Saved entries »
(** ** The texts *)

Definition MARK : string := "[glm53-resident-tail]".
Definition CLASS_LINE : string := "class Scheduler(SchedulerInterface):
".
Definition RUN_ANCHOR : string := "            request = self.running[req_index]
            if input_budget <= draft_slots:
                break
".
Definition RUN_CALL : string := "            # [glm53-resident-tail] A cold prefill does not share this step
            # with a resident tail. The tail keeps the token budget until
            # its prefill is done, or until the step cap.
            if _glm53_defer_cold_for_resident_tail(self, request):
                req_index += 1
                continue

".
Definition RUN_LPTT : string := "            if 0 < self.scheduler_config.long_prefill_token_threshold < num_new_tokens:
                num_new_tokens = self.scheduler_config.long_prefill_token_threshold
            num_new_tokens = min(
                num_new_tokens, token_budget, input_budget - draft_slots
            )
".
Definition RUN_LPTT_NEW : string := "            if (
                0
                < self.scheduler_config.long_prefill_token_threshold
                < num_new_tokens
                and not _glm53_tail_still_open(
                    request, request.num_computed_tokens
                )
            ):
                num_new_tokens = self.scheduler_config.long_prefill_token_threshold
            num_new_tokens = min(
                num_new_tokens, token_budget, input_budget - draft_slots
            )
".
Definition WAIT_LPTT : string := "                    threshold = self.scheduler_config.long_prefill_token_threshold
                    if 0 < threshold < num_new_tokens:
                        num_new_tokens = threshold
".
Definition WAIT_LPTT_NEW : string := "                    _glm53_note_resident_tail(request, num_computed_tokens)
                    threshold = self.scheduler_config.long_prefill_token_threshold
                    if (
                        0 < threshold < num_new_tokens
                        and not _glm53_tail_still_open(
                            request, num_computed_tokens
                        )
                    ):
                        num_new_tokens = threshold
".
Definition SRC_glm53_resident_tail_limit : string := unquote "def _glm53_resident_tail_limit(name: str, default: int, lo: int, hi: int) -> int:
    ^^^Inclusive bound. A missing or unusable value falls back to ``default``.

    ``os`` is imported here because the installed scheduler does not have to
    import it. The function is copied into that file as text.
    ^^^
    import os

    raw = os.environ.get(name, str(default))
    try:
        value = int(str(raw).strip())
    except (TypeError, ValueError):
        return default
    if value < lo or value > hi:
        return default
    return value
".
Definition SRC_glm53_resident_tail_page : string := unquote "def _glm53_resident_tail_page() -> int:
    ^^^Cache-hit floor, in tokens. One MLA page on this deployment.^^^
    return _glm53_resident_tail_limit(^GLM53_RESIDENT_TAIL_PAGE^, 3584, 64, 65536)
".
Definition SRC_glm53_resident_tail_tokens : string := unquote "def _glm53_resident_tail_tokens() -> int:
    ^^^Largest uncached remainder that still counts as a resident tail.

    Matches the mixed-prefill warm bypass, so a tail that keeps the budget
    is also a tail the decode floor will share a step with.
    ^^^
    return _glm53_resident_tail_limit(^GLM53_RESIDENT_TAIL_TOKENS^, 3584, 1, 65536)
".
Definition SRC_glm53_resident_tail_steps : string := unquote "def _glm53_resident_tail_steps() -> int:
    ^^^How many steps one cold prefill may yield before it runs again.^^^
    return _glm53_resident_tail_limit(^GLM53_RESIDENT_TAIL_STEPS^, 4, 1, 32)
".
Definition SRC_glm53_is_resident_tail : string := unquote "def _glm53_is_resident_tail(computed, prompt, page, tail) -> bool:
    ^^^True when ``computed`` is a full page and the remainder fits in ``tail``.^^^
    try:
        computed_i = int(computed)
        prompt_i = int(prompt)
        page_i = int(page)
        tail_i = int(tail)
    except (TypeError, ValueError):
        return False
    if page_i <= 0 or tail_i <= 0:
        return False
    left = prompt_i - computed_i
    return computed_i >= page_i and 0 < left <= tail_i
".
Definition SRC_glm53_should_defer_cold : string := unquote "def _glm53_should_defer_cold(
    *,
    prefill_left: int,
    is_tail: bool,
    tail_waiting: bool,
    tail_running: bool,
    num_running: int,
    max_running: int,
    defer_count: int,
    step_cap: int,
) -> bool:
    ^^^True when this running cold prefill should leave the step to a tail.

    A running tail needs no free slot: it is already admitted. A waiting
    tail does, because deferring tokens does not free a sequence. Decodes
    and a prefill that is itself the tail are never deferred.
    ^^^
    try:
        left = int(prefill_left)
        running = int(num_running)
        limit = int(max_running)
        used = int(defer_count)
        cap = int(step_cap)
    except (TypeError, ValueError):
        return False
    if is_tail or left <= 64 or used >= cap or cap <= 0:
        return False
    if tail_running:
        return True
    if tail_waiting and running < limit:
        return True
    return False
".
Definition SRC_glm53_note_resident_tail : string := unquote "def _glm53_note_resident_tail(request, computed) -> None:
    ^^^Stamp a fresh admission. A request that already has computed tokens is left alone.

    ``computed`` is the local cache hit, which on this path is not yet
    copied onto ``request.num_computed_tokens``. A cold prefill's later
    chunks therefore cannot grow into a tail. A stale stamp is cleared
    when this admission does not qualify, so preemption cannot keep it.
    ^^^
    try:
        already = int(getattr(request, ^num_computed_tokens^, 0) or 0)
    except (TypeError, ValueError):
        return
    if already != 0:
        return
    try:
        prompt = int(request.num_prompt_tokens)
    except (TypeError, ValueError, AttributeError):
        return
    qualifies = _glm53_is_resident_tail(
        computed,
        prompt,
        _glm53_resident_tail_page(),
        _glm53_resident_tail_tokens(),
    )
    try:
        request._glm53_resident_tail = 1 if qualifies else 0
    except Exception:
        return
".
Definition SRC_glm53_tail_still_open : string := unquote "def _glm53_tail_still_open(request, computed) -> bool:
    ^^^The admission stamp still describes a short cached remainder.^^^
    try:
        stamp = int(getattr(request, ^_glm53_resident_tail^, 0) or 0)
    except (TypeError, ValueError):
        return False
    if stamp != 1:
        return False
    try:
        prompt = int(request.num_prompt_tokens)
    except (TypeError, ValueError, AttributeError):
        return False
    return _glm53_is_resident_tail(
        computed,
        prompt,
        _glm53_resident_tail_page(),
        _glm53_resident_tail_tokens(),
    )
".
Definition SRC_glm53_waiter_cache_hit : string := unquote "def _glm53_waiter_cache_hit(waiter, manager) -> int:
    ^^^Resident tokens for a not-yet-computed waiter. Negative when it cannot qualify.^^^
    try:
        computed = int(getattr(waiter, ^num_computed_tokens^, 0) or 0)
    except (TypeError, ValueError):
        return -1
    if computed != 0:
        return -1
    hashes = getattr(waiter, ^block_hashes^, None)
    if not hashes:
        return -1
    try:
        ntok = int(getattr(waiter, ^num_tokens^, 0) or 0)
    except (TypeError, ValueError):
        ntok = 0
    if ntok <= 1:
        try:
            ntok = int(getattr(waiter, ^num_prompt_tokens^, 0) or 0)
        except (TypeError, ValueError):
            return -1
    if ntok <= 1:
        return -1
    try:
        _blocks, hit, _uncached = manager.coordinator.find_longest_cache_hit(
            hashes, ntok - 1
        )
        return max(0, int(hit))
    except Exception:
        return -1
".
Definition SRC_glm53_waiter_is_blocked : string := unquote "def _glm53_waiter_is_blocked(hold, waiter, running, block_size, hash_block_size) -> bool:
    ^^^True when the in-flight prefix hold still wants this waiter to wait.

    A missing hold means nothing is blocking the waiter. An exception is
    fail-closed: the publisher of an unpublished page must not be deferred
    because the hold could not be read.
    ^^^
    if hold is None:
        return False
    try:
        return bool(hold(waiter, running, block_size, hash_block_size))
    except Exception:
        return True
".
Definition SRC_glm53_has_waiting_resident_tail : string := unquote "def _glm53_has_waiting_resident_tail(scheduler, page, tail) -> bool:
    ^^^True when one of the first four fresh waiters is an unblocked resident tail.^^^
    try:
        block_size = int(scheduler.block_size)
        hash_block_size = int(scheduler.hash_block_size)
        manager = scheduler.kv_cache_manager
        running = scheduler.running
    except (TypeError, ValueError, AttributeError):
        return False
    hold = globals().get(^_glm53_hold_for_inflight_prefix^)
    scanned = 0
    for name in (^waiting^, ^skipped_waiting^):
        queue = getattr(scheduler, name, None)
        if not queue:
            continue
        try:
            iterator = iter(queue)
        except TypeError:
            continue
        for waiter in iterator:
            if scanned >= 4:
                return False
            scanned += 1
            if _glm53_waiter_is_blocked(
                hold, waiter, running, block_size, hash_block_size
            ):
                continue
            hit = _glm53_waiter_cache_hit(waiter, manager)
            try:
                prompt = int(waiter.num_prompt_tokens)
            except (TypeError, ValueError, AttributeError):
                continue
            if _glm53_is_resident_tail(hit, prompt, page, tail):
                return True
    return False
".
Definition SRC_glm53_defer_cold_for_resident_tail : string := unquote "def _glm53_defer_cold_for_resident_tail(scheduler, request) -> bool:
    ^^^Defer one running cold prefill. The counter is stamped only on success.^^^
    try:
        prompt = int(request.num_prompt_tokens)
        computed = int(request.num_computed_tokens)
        num_running = len(scheduler.running)
        max_running = int(scheduler.max_num_running_reqs)
    except (TypeError, ValueError, AttributeError):
        return False
    left = prompt - computed
    is_tail = _glm53_tail_still_open(request, computed)
    try:
        defer_count = int(getattr(request, ^_glm53_resident_tail_defers^, 0) or 0)
    except (TypeError, ValueError):
        defer_count = 0
    step_cap = _glm53_resident_tail_steps()
    if is_tail or left <= 64 or defer_count >= step_cap:
        return False
    tail_running = False
    for other in scheduler.running:
        if other is request:
            continue
        try:
            other_computed = int(other.num_computed_tokens)
        except (TypeError, ValueError, AttributeError):
            continue
        if _glm53_tail_still_open(other, other_computed):
            tail_running = True
            break
    tail_waiting = False
    if not tail_running and num_running < max_running:
        tail_waiting = _glm53_has_waiting_resident_tail(
            scheduler,
            _glm53_resident_tail_page(),
            _glm53_resident_tail_tokens(),
        )
    if not _glm53_should_defer_cold(
        prefill_left=left,
        is_tail=is_tail,
        tail_waiting=tail_waiting,
        tail_running=tail_running,
        num_running=num_running,
        max_running=max_running,
        defer_count=defer_count,
        step_cap=step_cap,
    ):
        return False
    try:
        request._glm53_resident_tail_defers = defer_count + 1
    except Exception:
        return False
    try:
        log = globals().get(^logger^)
        if log is not None:
            log.info(
                ^[glm53-resident-tail] defer prefill %s remaining %s^,
                getattr(request, ^request_id^, ^?^),
                left,
            )
    except Exception:
        pass
    return True
".
(* ===== verification/PatchAdaptiveK.v ===== *)
(** * Installing the adaptive verification length

    Model of [overlay/patch_adaptive_k.py]: the scheduler and the CUDA-graph file.  The anchors and
    replacements are the source's, byte for byte. *)
From Stdlib Require Import ZArith Lia String Ascii.
From stdpp Require Import base list strings gmap.
From S2P Require Import Prelude PyStr Installer.
#[local] Open Scope string_scope.
(* ===== verification/PatchCache.v ===== *)
(** * Installing the prefix cache's changes

    The patchers of the block pool and of the routes that reset it. *)
From Stdlib Require Import ZArith Lia String Ascii.
From stdpp Require Import base list strings gmap.
From S2P Require Import Prelude PyStr Installer.
#[local] Open Scope string_scope.

(** * Installing the tail-first eviction

    Model of [overlay/patch_cache_tail_evict.py].  The anchors and
    replacements are the source's, byte for byte. *)
Module PatchTailEvict.

(** ** The texts *)

Definition MARK : string := "[glm53-cache-tail-evict]".
Definition POP_OLD : string := "        ret: list[KVCacheBlock] = self.free_block_queue.popleft_n(num_blocks)
".
Definition POP_NEW : string := "        ret: list[KVCacheBlock] = self._glm53_tail_first_blocks(num_blocks)  # [glm53-cache-tail-evict]
".
Definition DEF_OLD : string := "    def get_new_blocks(self, num_blocks: int) -> list[KVCacheBlock]:
".
Definition DEF_NEW : string := unquote "    def _glm53_tail_first_blocks(self, num_blocks: int) -> list[KVCacheBlock]:
        ^^^[glm53-cache-tail-evict] Deepest cached block first. See cache_tail_evict.py.^^^
        import sys as _glm53_sys

        if ^/opt/glm53^ not in _glm53_sys.path:
            _glm53_sys.path.insert(0, ^/opt/glm53^)
        from cache_tail_evict import select_blocks as _glm53_select_blocks

        return _glm53_select_blocks(self.free_block_queue, num_blocks)

    def get_new_blocks(self, num_blocks: int) -> list[KVCacheBlock]:
".

(** ** The patcher *)

(** [main], with the flag, on the text of [block_pool.py]. *)
Definition main (env : environ) (text : string) : res (option string) :=
  let flag := strip (environ_get env "GLM53_CACHE_TAIL_EVICT" "0") in
  if negb (String.eqb flag "1") then Ok None
  else if str_in MARK text then Ok None
  else
    _ ← refuse_if (negb (str_count POP_OLD text =? 1)%nat || negb (str_count DEF_OLD text =? 1)%nat) "anchor drift";
    let updated := replace_first POP_OLD POP_NEW (replace_first DEF_OLD DEF_NEW text) in
    _ ← refuse_if ((str_count MARK updated <? 2)%nat || str_in POP_OLD updated) "replacement did not apply cleanly";
    mret (Some updated).

Definition table : list (string * string) := [(DEF_OLD, DEF_NEW); (POP_OLD, POP_NEW)].

#[export] Instance patcher env : Patcher (main env) table.
Proof.
  split; unfold main; cbv zeta; intros t t' H; (destruct (negb _) eqn:Ef; [done |]);
    (destruct (str_in MARK t); [done |]); step_ok H; step_ok H; injection H as <-.
  - eapply edits_trans; apply replace_first_edits; simpl; tauto.
  - apply refuse_if_Ok, orb_false_iff in E0 as [Hm _]. apply Nat.ltb_ge in Hm.
    rewrite (str_count_pos MARK); [done | by vm_compute | lia].
Qed.

End PatchTailEvict.

(** * Installing the cache-reset routes

    Model of [overlay/patch_cache_reset.py].  The anchors and
    replacements are the source's, byte for byte. *)
Module PatchCacheReset.

(** ** The texts *)

Definition MARK : string := "# [glm53-cache-reset]".
Definition DEV_OLD : string := "    if envs.VLLM_SERVER_DEV_MODE:
        from vllm.entrypoints.serve import register_vllm_dev_api_routers

        register_vllm_dev_api_routers(app)
".
Definition DEV_NEW : string := unquote "    if envs.VLLM_SERVER_DEV_MODE:
        from vllm.entrypoints.serve import register_vllm_dev_api_routers

        register_vllm_dev_api_routers(app)
    elif os.getenv(^GLM53_EXPOSE_CACHE_RESET^, ^0^) == ^1^:
        # [glm53-cache-reset] Expose only the cache-reset dev routes (issue
        # #31): /reset_prefix_cache, /reset_mm_cache, /reset_encoder_cache.
        # The rest of the dev surface (sleep / rlhf / rpc / server_info)
        # stays off; VLLM_SERVER_DEV_MODE=1 keeps mounting everything.
        from vllm.entrypoints.serve.dev.cache.api_router import (
            attach_router as attach_cache_reset_router,
        )

        attach_cache_reset_router(app)
".

(** ** The patcher *)

Section patcher.
Context (parses : string -> bool).

(** [main], on the text of [api_server.py]. *)
Definition main (text : string) : res (option string) :=
  let n_old := str_count DEV_OLD text in
  let n_new := str_count DEV_NEW text in
  let n_mark := str_count MARK text in
  if (n_new =? 1)%nat && (n_mark <=? 1)%nat then Ok None
  else
    _ ← refuse_if (negb (n_mark =? 0)%nat || negb (n_new =? 0)%nat) "partial/inconsistent cache-reset patch";
    _ ← refuse_if (negb (n_old =? 1)%nat) "expected exactly one pristine dev-mode block";
    let text := replace_first DEV_OLD DEV_NEW text in
    _ ← refuse_if (negb (str_count DEV_NEW text =? 1)%nat || negb (str_count MARK text =? 1)%nat)
          "cache-reset post-patch verification failed";
    _ ← check_syntax parses text;
    mret (Some text).

Definition table : list (string * string) := [(DEV_OLD, DEV_NEW)].

#[export] Instance patcher : Patcher main table.
Proof.
  split; unfold main; cbv zeta; intros t t' H; (destruct (_ && _); [done |]);
    do 4 step_ok H; injection H as <-.
  - apply replace_first_edits. simpl. tauto.
  - apply refuse_if_Ok, orb_false_iff in E1 as [Hn%eqb_one Hm%eqb_one]. by rewrite Hn, Hm.
Qed.

End patcher.

End PatchCacheReset.

(** * Installing the hot-block protection

    Model of [overlay/patch_cache_hot_protect.py], which edits two files or none.  The anchors and
    replacements are the source's, byte for byte. *)
Module PatchHotProtect.

(** ** The texts *)

Definition MARK : string := "[glm53-cache-hot-protect]".
Definition TAIL : string := "[glm53-cache-tail-evict]".
Definition HIT_OLD : string := "        # Touch the computed blocks to make sure they won't be evicted.
        if self.enable_caching:
            self.block_pool.touch(new_computed_blocks)
".
Definition HIT_NEW : string := unquote "        # Touch the computed blocks to make sure they won't be evicted.
        if self.enable_caching:
            self.block_pool.touch(new_computed_blocks)
            # [glm53-cache-hot-protect] a hit is a reuse; one-shot blocks stay cold
            import sys as _glm53_sys
            if ^/opt/glm53^ not in _glm53_sys.path:
                _glm53_sys.path.insert(0, ^/opt/glm53^)
            from cache_tail_evict import mark_reused as _glm53_mark_reused
            for _glm53_block in new_computed_blocks:
                if _glm53_block.block_hash is not None:
                    _glm53_mark_reused(_glm53_block.block_id)
".
Definition RESET_OLD : string := unquote "    def reset_hash(self):
        ^^^Reset the block hash when the block is evicted.^^^
        self._block_hash = None
        self._block_hash_num_tokens = None
".
Definition RESET_NEW : string := unquote "    def reset_hash(self):
        ^^^Reset the block hash when the block is evicted.^^^
        # [glm53-cache-hot-protect] the block is about to hold new tokens
        import sys as _glm53_sys
        if ^/opt/glm53^ not in _glm53_sys.path:
            _glm53_sys.path.insert(0, ^/opt/glm53^)
        from cache_tail_evict import clear_reused as _glm53_clear_reused
        _glm53_clear_reused(self.block_id)
        self._block_hash = None
        self._block_hash_num_tokens = None
".

(** ** The patcher *)

(** [main], with the flag, on the texts of [block_pool.py] (when it is there),
    of the cache manager and of the cache utilities: the new texts of the last
    two, or nothing to write. *)
Definition main (env : environ) (pool : option string) (manager utils : string)
  : res (option (string * string)) :=
  let flag := strip (environ_get env "GLM53_CACHE_HOT_PROTECT" "0") in
  if negb (String.eqb flag "1") then Ok None
  else
    _ ← refuse_if (negb (from_option (str_in TAIL) false pool)) "needs the tail-first marker";
    if str_in MARK manager && str_in MARK utils then mret None
    else
      _ ← refuse_if (str_in MARK manager || str_in MARK utils) "partial install";
      _ ← refuse_if (negb (str_count HIT_OLD manager =? 1)%nat || negb (str_count RESET_OLD utils =? 1)%nat)
            "anchor drift";
      let new_manager := replace_first HIT_OLD HIT_NEW manager in
      let new_utils := replace_first RESET_OLD RESET_NEW utils in
      _ ← refuse_if (negb (str_in MARK new_manager) || negb (str_in MARK new_utils))
            "replacement did not apply cleanly";
      mret (Some (new_manager, new_utils)).

(** A run that writes edits each file once, and a second run finds both done. *)
Lemma hot_protect_writes env pool m u m' u' : main env pool m u = Ok (Some (m', u')) ->
  edited (HIT_OLD, HIT_NEW) m m' /\ edited (RESET_OLD, RESET_NEW) u u' /\
  from_option (str_in TAIL) false pool = true /\ main env pool m' u' = Ok None.
Proof.
  unfold main at 1. cbv zeta. destruct (negb _) eqn:Ef; [done |]. intros H. step_ok H.
  destruct (str_in MARK m && str_in MARK u); [done |]. step_ok H. step_ok H. step_ok H.
  injection H as <- <-. pose proof (refuse_if_Ok _ _ _ E) as Ht. apply negb_false_iff in Ht.
  apply refuse_if_Ok, orb_false_iff in E1 as [Hh%eqb_one Hr%eqb_one].
  apply refuse_if_Ok, orb_false_iff in E2 as [Hm%negb_false_iff Hu%negb_false_iff].
  split; [|split; [|split; [exact Ht |]]].
  - by apply replace_first_spec, count_one_in; [vm_compute |].
  - by apply replace_first_spec, count_one_in; [vm_compute |].
  - unfold main. cbv zeta. by rewrite Ef, Ht, Hm, Hu.
Qed.

End PatchHotProtect.

(** * Installing the fine-grained prefix cache

    Model of [patch_file] and [main] of [overlay/patch_fine_grained_apc.py].  The anchors and
    replacements are the source's, byte for byte. *)
Module PatchFineGrained.

(** ** The texts *)

Definition MARKER : string := "[glm53-fgapc]".
Definition VETO_OLD : string := "            unsupported_partial_hit_managers = {
                type(manager).__name__
                for manager in self.single_type_managers
                if not manager.supports_fine_grained_hash_lookup
                and manager.block_size != hash_block_size
            }".
Definition VETO_NEW : string := "            unsupported_partial_hit_managers = {
                type(manager).__name__
                for manager, group in zip(
                    self.single_type_managers, kv_cache_config.kv_cache_groups
                )
                # [glm53-fgapc] A transient/non-shareable manager cannot
                # constrain prefix-hit granularity because it never
                # participates in the lookup.
                if group.kv_cache_spec.participates_in_prefix_caching
                and not manager.supports_fine_grained_hash_lookup
                and manager.block_size != hash_block_size
            }".
Definition DIAG_OLD : string := "        self.verify_and_split_kv_cache_groups()".
Definition DIAG_NEW : string := unquote "        logger.info(
            # [glm53-fgapc]
            ^[glm53-fgapc] partial_hash=%s hash_block=%s managers=%s^,
            self.enable_partial_hash_hits,
            hash_block_size,
            sorted(
                (
                    type(manager).__name__,
                    manager.block_size,
                    bool(group.kv_cache_spec.participates_in_prefix_caching),
                    bool(
                        getattr(
                            manager, ^supports_fine_grained_hash_lookup^, False
                        )
                    ),
                )
                for manager, group in zip(
                    self.single_type_managers, kv_cache_config.kv_cache_groups
                )
            ),
        )
        self.verify_and_split_kv_cache_groups()".

(** ** The patcher *)

Section patcher.
Context (parses : string -> bool).

(** [patch_file], outside of a dry run, on the text of the coordinator. *)
Definition patch_file (text : string) : res (option string) :=
  if str_in MARKER text then
    if str_in VETO_NEW text && str_in DIAG_NEW text
    then _ ← check_syntax parses text; mret None
    else Raise AssertionError
  else if negb (str_in VETO_OLD text) then Raise AssertionError
  else
    let text := replace_first VETO_OLD VETO_NEW text in
    if negb (str_count DIAG_OLD text =? 1)%nat then Raise AssertionError
    else
      let text := replace_first DIAG_OLD DIAG_NEW text in
      if parses text then mret (Some text) else Raise AssertionError.

(** [main]: nothing unless armed; a dry run writes nothing. *)
Definition main (env : environ) (text : string) : res (option string) :=
  if negb (String.eqb (environ_get env "GLM53_FINE_GRAINED_APC" "0") "1") then Ok None
  else
    r ← patch_file text;
    mret (if String.eqb (environ_get env "DRY_RUN" "") "1" then None else r).

Definition table : list (string * string) := [(VETO_OLD, VETO_NEW); (DIAG_OLD, DIAG_NEW)].

Lemma patch_file_writes t t' : patch_file t = Ok (Some t') ->
  edits table t t' /\ parses t' = true /\ str_in VETO_NEW t' = true /\ str_in DIAG_NEW t' = true.
Proof.
  unfold patch_file. cbv zeta. destruct (str_in MARKER t).
  { destruct (_ && _); [|done]. unfold check_syntax. by destruct (parses t). }
  destruct (str_in VETO_OLD t) eqn:Ev; [|done]. simpl.
  destruct (Nat.eqb_spec (str_count DIAG_OLD (replace_first VETO_OLD VETO_NEW t)) 1) as [Hd|]; [|done].
  destruct (parses _) eqn:Ep; [|done]. intros [= <-].
  assert (str_in DIAG_OLD (replace_first VETO_OLD VETO_NEW t) = true) as Hi
    by (by apply count_one_in; [vm_compute |]).
  split; [eapply edits_trans; apply replace_first_edits; simpl; tauto |]. split; [done |].
  split; [|by apply replace_first_in]. apply replace_survives; [by vm_compute | by apply replace_first_in].
Qed.

#[export] Instance patcher env : Patcher (main env) table.
Proof.
  split; unfold main; intros t t' H; (destruct (negb _) eqn:Ef; [done |]); step_ok H;
    (destruct (String.eqb (environ_get env "DRY_RUN" "") "1") eqn:Ed; [done |]); injection H as ->;
    destruct (patch_file_writes t t' E) as (He & Hp & Hv & Hd); [done |].
  unfold patch_file. rewrite Hv, Hd. rewrite (str_in_trans MARKER VETO_NEW t') by (first [done | by vm_compute]).
  unfold check_syntax. by rewrite Hp.
Qed.

End patcher.

End PatchFineGrained.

Task statement » Where a line above contains the string "floor", copy that line.

Solved exercise »
    ^^^Cache-hit floor, in tokens. One MLA page on this deployment.^^^
    is also a tail the decode floor will share a step with.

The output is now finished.